Stored items from a collection:
******************************

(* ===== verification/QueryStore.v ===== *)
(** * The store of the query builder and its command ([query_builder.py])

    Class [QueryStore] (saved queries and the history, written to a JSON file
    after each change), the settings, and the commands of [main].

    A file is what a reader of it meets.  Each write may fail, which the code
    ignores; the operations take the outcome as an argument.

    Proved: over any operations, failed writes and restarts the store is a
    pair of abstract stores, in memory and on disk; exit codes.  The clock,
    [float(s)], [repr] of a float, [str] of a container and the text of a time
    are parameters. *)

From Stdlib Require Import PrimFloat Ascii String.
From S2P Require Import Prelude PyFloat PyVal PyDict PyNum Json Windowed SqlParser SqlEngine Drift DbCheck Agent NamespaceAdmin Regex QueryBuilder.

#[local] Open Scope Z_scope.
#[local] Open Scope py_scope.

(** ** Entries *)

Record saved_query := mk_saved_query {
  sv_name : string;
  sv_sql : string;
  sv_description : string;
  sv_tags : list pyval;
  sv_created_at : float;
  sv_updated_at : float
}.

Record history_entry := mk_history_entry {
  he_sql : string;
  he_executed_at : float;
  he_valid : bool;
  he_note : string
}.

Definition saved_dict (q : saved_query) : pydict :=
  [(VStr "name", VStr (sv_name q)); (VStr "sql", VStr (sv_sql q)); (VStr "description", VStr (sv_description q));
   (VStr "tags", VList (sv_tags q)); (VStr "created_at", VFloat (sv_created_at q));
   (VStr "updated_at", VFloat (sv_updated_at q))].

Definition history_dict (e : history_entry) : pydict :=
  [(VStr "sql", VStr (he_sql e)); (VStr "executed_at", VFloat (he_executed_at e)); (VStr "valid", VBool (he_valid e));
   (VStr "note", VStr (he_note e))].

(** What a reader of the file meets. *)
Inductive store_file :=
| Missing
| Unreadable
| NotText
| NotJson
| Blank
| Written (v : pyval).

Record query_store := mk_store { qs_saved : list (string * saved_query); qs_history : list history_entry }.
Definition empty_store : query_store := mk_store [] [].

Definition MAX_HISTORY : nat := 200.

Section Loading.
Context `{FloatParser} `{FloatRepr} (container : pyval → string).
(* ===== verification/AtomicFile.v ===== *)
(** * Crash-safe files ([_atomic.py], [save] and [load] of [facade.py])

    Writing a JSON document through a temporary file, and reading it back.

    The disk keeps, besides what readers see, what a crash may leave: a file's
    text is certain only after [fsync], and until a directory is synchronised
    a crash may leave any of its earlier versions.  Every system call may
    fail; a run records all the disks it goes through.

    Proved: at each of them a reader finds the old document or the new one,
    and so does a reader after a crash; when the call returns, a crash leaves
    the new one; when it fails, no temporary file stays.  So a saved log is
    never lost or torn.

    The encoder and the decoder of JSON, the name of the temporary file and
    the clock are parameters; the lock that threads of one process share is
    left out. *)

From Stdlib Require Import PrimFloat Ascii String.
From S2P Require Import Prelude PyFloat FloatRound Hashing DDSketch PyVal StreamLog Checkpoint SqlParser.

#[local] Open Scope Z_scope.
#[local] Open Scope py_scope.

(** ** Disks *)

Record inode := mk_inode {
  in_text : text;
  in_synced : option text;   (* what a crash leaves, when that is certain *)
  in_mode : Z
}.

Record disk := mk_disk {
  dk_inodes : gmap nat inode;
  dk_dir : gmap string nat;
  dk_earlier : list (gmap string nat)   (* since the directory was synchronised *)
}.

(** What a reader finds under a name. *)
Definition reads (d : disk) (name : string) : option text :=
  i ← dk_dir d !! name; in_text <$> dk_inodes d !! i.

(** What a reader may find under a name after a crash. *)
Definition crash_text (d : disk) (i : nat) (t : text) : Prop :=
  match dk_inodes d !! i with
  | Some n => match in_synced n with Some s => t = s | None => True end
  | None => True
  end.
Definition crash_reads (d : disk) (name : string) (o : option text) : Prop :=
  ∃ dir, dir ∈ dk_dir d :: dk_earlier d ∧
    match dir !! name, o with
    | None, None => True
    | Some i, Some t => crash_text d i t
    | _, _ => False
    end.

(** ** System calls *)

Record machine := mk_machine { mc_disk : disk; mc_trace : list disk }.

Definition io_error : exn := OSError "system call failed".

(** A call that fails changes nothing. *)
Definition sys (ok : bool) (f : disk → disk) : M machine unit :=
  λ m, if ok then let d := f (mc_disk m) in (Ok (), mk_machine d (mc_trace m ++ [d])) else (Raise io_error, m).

******************************

Problem: Provide the count of lines in the data above that include the word "option", with no added text.

Written answer: 3